= EXERCISE REQUIREMENTS =
Lines to return, exactly: from the line with "Proof. intros. rewrite" to the line with "Proof. intros. unfold digit_val, digit." in the entries below, both included.

[Stored data]

(** [isspace] in the C locale. *)
Definition is_space (c : ascii) : bool :=
  (code c =? 32) || ((9 <=? code c) && (code c <=? 13)).

Lemma code_range c : 0 ≤ code c < 256.
Proof. unfold code. pose proof (N_ascii_bounded c). lia. Qed.
Lemma char_of_code c : char_of (code c) = c.
Proof. unfold char_of, code. rewrite N2Z.id. apply ascii_N_embedding. Qed.
Lemma code_char_of z : 0 ≤ z < 256 → code (char_of z) = z.
Proof. intros. unfold char_of, code. rewrite N_ascii_embedding; lia. Qed.
Lemma code_inj c c' : code c = code c' → c = c'.
Proof. intros H. by rewrite <- (char_of_code c), H, char_of_code. Qed.

Lemma is_digit_spec c : is_digit c = true ↔ 48 ≤ code c ≤ 57.
Proof. unfold is_digit. rewrite andb_true_iff, !Z.leb_le. done. Qed.
Lemma is_digit_digit d : 0 ≤ d < 10 → is_digit (digit d) = true.
Proof. intros. rewrite is_digit_spec. unfold digit. rewrite code_char_of; lia. Qed.
Lemma digit_val_digit d : 0 ≤ d < 10 → digit_val (digit d) = d.
Proof. intros. unfold digit_val, digit. rewrite code_char_of; lia. Qed.
Lemma digit_digit_val c : is_digit c = true → digit (digit_val c) = c.
Proof.
  intros _. unfold digit, digit_val. replace (48 + (code c - 48)) with (code c) by lia.
  apply char_of_code.
Qed.
Lemma digit_val_range c : is_digit c = true → 0 ≤ digit_val c < 10.
Proof. rewrite is_digit_spec. unfold digit_val. lia. Qed.

(** ** Printing *)

(** The decimal digits of [0 ≤ n < 10^fuel], most significant first. *)
Fixpoint dec (fuel : nat) (n : Z) : bytes :=
  match fuel with
  | O => []
  | S fuel => if n <? 10 then [digit n] else dec fuel (n / 10) ++ [digit (n mod 10)]
  end.

(** [std::to_string] on any 64-bit integer type: at most twenty digits. *)
Definition to_string (z : Z) : bytes :=
  if z <? 0 then "-"%char :: dec 20 (- z) else dec 20 z.

(** [snprintf] of [%03u] for values below 1000. *)
Definition pad3 (v : Z) : bytes := [digit (v / 100); digit (v / 10 mod 10); digit (v mod 10)].

(** ** Reading *)

(** The loop of [parse_uint]: it wraps modulo 2^64 and refuses a non-digit. *)
Fixpoint parse_digits (s : bytes) (v : Z) : option Z :=
  match s with
  | [] => Some v
  | c :: s => if is_digit c then parse_digits s (u64 (v * 10 + digit_val c)) else None
  end.
Definition parse_uint (s : bytes) : option Z :=
  match s with [] => None | _ => parse_digits s 0 end.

= YOUR RESPONSE =
Proof. intros. rewrite is_digit_spec. unfold digit. rewrite code_char_of; lia. Qed.
Lemma digit_val_digit d : 0 ≤ d < 10 → digit_val (digit d) = d.
Proof. intros. unfold digit_val, digit. rewrite code_char_of; lia. Qed.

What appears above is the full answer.